# EXERCISE PROMPT:
Scan the records for "Fixpoint" and copy each line that contains it.

◆ ◆ ◆ ◆ ◆ ◆ ◆

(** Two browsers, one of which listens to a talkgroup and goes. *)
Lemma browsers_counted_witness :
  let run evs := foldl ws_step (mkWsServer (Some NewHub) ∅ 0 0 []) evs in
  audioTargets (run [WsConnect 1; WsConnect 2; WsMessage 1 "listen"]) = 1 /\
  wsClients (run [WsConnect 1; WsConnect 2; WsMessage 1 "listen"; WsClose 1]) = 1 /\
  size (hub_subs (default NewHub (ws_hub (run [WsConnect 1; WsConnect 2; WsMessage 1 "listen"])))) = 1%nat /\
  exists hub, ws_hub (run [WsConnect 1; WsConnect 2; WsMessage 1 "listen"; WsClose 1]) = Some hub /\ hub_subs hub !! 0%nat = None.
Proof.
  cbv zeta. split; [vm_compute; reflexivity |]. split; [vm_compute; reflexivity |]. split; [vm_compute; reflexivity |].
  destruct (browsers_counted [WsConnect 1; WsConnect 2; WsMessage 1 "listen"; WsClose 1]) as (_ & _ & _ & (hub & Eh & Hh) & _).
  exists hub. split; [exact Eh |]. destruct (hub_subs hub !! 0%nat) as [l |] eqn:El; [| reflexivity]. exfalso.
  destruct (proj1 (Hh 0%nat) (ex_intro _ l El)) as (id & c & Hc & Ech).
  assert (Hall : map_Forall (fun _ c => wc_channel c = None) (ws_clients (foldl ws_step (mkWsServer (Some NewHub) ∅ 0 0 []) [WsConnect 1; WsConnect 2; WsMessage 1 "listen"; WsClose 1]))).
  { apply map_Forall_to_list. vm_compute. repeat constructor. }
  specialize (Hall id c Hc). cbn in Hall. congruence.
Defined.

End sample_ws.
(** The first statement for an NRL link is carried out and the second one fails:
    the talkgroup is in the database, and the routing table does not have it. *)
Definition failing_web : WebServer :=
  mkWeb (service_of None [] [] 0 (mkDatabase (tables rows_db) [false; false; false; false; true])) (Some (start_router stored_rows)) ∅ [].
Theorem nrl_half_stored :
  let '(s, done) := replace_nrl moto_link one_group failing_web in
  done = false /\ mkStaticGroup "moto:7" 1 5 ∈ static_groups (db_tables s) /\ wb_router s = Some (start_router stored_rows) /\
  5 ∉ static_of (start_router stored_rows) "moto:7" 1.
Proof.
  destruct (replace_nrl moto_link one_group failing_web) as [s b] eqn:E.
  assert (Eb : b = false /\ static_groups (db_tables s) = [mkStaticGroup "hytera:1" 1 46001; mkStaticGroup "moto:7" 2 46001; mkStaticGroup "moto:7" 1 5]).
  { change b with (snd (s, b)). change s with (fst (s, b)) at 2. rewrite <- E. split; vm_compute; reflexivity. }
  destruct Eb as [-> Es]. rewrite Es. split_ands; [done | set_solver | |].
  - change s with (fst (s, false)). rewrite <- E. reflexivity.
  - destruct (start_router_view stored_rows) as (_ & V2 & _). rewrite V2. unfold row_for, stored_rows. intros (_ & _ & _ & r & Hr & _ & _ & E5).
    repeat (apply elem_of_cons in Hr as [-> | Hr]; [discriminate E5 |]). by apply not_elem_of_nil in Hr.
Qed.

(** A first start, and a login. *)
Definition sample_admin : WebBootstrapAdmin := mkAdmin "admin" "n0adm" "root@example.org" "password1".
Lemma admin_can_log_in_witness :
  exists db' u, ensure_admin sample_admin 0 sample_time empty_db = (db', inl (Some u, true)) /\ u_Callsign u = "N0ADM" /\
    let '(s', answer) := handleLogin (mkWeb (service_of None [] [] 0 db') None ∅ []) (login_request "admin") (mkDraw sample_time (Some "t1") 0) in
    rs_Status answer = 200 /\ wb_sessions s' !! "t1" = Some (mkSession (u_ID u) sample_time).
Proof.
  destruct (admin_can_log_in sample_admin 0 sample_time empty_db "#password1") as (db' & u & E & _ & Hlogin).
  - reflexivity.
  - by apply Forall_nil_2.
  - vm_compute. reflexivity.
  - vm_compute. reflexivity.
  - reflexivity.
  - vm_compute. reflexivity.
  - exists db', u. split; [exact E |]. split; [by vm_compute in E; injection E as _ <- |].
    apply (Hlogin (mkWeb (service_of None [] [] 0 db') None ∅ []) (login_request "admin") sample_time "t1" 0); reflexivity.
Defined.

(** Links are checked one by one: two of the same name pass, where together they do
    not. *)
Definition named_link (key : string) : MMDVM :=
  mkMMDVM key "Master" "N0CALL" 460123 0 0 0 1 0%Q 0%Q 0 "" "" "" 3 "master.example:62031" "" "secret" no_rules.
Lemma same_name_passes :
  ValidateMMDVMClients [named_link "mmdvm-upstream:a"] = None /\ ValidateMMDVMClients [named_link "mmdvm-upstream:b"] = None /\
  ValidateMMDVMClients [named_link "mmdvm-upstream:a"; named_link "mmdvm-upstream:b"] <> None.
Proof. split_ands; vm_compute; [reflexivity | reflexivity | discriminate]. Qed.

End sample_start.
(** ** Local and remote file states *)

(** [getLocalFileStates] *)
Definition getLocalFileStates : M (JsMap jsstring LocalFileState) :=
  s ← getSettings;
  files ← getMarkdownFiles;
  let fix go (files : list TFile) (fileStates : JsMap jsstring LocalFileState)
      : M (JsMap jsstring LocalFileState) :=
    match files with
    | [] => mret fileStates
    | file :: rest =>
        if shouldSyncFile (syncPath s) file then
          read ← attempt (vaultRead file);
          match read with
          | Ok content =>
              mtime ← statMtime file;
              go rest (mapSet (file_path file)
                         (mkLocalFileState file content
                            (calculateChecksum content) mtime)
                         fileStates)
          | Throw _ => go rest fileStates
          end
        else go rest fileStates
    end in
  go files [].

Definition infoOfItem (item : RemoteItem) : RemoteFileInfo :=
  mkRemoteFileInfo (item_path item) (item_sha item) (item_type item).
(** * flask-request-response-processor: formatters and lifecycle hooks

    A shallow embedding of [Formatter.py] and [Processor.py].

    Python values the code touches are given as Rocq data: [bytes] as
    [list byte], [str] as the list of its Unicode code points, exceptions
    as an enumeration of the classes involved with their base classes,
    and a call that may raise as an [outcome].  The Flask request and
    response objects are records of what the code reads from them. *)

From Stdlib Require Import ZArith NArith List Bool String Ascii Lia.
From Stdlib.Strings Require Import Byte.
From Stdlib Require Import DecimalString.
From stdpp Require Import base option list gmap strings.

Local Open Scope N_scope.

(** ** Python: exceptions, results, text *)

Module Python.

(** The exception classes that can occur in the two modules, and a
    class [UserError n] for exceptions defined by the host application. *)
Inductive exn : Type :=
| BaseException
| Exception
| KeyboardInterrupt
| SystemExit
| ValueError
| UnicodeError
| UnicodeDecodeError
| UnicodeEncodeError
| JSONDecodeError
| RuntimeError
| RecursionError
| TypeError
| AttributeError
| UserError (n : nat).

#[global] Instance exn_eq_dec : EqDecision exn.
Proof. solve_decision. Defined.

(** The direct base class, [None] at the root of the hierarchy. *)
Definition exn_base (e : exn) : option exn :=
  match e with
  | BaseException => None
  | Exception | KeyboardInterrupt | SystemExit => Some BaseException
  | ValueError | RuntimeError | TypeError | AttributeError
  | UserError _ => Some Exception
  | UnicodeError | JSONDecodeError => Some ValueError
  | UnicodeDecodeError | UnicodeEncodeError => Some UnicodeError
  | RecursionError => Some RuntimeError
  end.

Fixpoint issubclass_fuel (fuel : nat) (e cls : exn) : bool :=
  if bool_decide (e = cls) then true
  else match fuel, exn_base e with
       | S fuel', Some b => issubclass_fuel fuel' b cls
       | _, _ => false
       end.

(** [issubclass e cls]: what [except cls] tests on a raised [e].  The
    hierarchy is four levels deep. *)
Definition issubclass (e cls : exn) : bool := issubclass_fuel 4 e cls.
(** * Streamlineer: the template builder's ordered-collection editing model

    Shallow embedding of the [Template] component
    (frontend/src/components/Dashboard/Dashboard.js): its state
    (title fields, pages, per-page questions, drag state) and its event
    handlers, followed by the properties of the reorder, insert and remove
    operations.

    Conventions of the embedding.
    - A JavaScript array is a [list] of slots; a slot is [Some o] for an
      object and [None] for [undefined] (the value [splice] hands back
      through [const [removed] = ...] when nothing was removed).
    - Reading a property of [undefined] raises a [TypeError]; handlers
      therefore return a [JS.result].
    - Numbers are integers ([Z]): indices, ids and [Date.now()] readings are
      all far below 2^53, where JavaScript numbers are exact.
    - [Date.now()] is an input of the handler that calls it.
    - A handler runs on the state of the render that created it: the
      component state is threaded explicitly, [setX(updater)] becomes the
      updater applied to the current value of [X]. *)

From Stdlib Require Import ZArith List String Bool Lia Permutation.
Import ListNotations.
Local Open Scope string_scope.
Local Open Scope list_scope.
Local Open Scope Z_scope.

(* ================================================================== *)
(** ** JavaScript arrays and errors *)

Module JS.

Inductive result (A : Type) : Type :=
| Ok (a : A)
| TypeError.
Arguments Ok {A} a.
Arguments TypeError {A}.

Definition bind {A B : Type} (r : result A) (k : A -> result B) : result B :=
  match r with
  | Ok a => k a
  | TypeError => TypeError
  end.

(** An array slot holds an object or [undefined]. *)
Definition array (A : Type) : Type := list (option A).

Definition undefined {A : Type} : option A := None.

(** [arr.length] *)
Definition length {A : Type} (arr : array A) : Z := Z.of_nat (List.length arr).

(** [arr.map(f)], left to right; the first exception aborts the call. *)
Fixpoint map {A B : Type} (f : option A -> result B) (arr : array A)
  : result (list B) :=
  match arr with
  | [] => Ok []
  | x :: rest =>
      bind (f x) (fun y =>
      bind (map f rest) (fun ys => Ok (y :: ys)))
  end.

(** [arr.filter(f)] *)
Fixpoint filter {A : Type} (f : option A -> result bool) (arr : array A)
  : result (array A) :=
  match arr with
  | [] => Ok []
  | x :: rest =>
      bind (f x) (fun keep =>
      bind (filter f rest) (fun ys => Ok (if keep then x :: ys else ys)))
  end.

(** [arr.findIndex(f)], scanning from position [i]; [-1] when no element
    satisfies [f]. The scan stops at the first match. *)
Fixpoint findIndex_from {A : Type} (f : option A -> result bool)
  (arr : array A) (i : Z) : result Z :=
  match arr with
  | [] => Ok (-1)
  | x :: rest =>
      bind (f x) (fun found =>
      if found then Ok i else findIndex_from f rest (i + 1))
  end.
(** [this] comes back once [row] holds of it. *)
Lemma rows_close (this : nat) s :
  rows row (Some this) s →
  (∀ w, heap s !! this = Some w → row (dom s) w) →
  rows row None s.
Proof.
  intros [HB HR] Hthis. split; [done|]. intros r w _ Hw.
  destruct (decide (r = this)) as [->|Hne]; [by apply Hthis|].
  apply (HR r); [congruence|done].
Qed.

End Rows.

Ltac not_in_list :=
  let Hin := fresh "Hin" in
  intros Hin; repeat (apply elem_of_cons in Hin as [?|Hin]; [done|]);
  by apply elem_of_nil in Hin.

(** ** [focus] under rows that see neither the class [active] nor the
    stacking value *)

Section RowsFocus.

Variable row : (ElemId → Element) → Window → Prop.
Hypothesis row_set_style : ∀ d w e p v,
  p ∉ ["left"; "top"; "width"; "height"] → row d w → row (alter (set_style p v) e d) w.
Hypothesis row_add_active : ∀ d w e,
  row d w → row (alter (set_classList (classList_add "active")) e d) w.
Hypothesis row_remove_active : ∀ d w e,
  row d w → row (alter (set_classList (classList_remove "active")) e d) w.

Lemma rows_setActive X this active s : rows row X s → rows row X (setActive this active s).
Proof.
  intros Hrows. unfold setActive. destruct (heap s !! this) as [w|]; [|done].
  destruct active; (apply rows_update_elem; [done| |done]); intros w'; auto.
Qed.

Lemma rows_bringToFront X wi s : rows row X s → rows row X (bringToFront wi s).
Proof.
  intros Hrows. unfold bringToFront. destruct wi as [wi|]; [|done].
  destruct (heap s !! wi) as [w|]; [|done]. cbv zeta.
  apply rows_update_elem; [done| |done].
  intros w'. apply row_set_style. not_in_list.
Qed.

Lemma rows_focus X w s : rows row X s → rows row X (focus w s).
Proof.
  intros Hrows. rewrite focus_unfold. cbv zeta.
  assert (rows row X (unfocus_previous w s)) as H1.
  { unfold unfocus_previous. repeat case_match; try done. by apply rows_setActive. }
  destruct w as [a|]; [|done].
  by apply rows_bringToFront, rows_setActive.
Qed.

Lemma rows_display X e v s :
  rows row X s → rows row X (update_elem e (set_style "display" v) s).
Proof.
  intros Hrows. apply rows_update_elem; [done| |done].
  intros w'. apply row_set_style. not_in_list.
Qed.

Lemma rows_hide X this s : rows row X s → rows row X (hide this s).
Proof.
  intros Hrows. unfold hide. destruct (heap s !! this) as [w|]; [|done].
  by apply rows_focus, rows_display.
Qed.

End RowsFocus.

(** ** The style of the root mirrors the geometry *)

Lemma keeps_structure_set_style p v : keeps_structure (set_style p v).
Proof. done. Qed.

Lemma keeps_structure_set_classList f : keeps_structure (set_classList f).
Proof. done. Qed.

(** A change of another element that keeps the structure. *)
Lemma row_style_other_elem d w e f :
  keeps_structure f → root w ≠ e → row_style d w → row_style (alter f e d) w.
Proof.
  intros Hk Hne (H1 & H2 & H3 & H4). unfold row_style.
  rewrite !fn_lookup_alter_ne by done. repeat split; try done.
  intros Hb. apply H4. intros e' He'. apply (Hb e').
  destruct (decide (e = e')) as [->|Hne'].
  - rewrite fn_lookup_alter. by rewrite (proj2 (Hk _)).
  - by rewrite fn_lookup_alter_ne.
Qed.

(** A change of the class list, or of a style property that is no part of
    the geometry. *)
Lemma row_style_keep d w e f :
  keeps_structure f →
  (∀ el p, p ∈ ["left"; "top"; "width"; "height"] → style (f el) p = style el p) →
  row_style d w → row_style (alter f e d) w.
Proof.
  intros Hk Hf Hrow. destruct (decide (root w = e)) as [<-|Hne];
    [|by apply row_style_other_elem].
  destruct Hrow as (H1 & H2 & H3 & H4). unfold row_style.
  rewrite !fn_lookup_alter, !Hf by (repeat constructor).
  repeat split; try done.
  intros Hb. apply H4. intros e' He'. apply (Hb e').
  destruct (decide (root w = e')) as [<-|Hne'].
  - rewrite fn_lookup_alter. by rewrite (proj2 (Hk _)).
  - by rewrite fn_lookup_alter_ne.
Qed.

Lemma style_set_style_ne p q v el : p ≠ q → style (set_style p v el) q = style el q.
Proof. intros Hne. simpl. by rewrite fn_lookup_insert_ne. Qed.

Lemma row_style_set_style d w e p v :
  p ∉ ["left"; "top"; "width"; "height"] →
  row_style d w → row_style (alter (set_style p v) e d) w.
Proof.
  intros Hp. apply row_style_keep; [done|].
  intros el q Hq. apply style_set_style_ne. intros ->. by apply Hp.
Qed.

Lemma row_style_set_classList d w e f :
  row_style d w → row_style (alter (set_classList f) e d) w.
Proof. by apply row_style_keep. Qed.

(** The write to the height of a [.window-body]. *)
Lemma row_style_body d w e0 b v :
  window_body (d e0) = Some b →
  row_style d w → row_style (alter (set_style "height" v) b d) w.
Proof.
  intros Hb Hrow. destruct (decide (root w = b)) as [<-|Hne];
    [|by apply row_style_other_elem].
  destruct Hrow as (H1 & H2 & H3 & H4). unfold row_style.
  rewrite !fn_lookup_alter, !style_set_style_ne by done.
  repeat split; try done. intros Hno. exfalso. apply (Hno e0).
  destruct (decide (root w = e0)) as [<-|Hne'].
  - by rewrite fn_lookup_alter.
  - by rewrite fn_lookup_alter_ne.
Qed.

◆ ◆ ◆ ◆ ◆ ◆ ◆

# RESULT FOR THIS EXERCISE:
Fixpoint issubclass_fuel (fuel : nat) (e cls : exn) : bool :=
Fixpoint map {A B : Type} (f : option A -> result B) (arr : array A)
Fixpoint filter {A : Type} (f : option A -> result bool) (arr : array A)
Fixpoint findIndex_from {A : Type} (f : option A -> result bool)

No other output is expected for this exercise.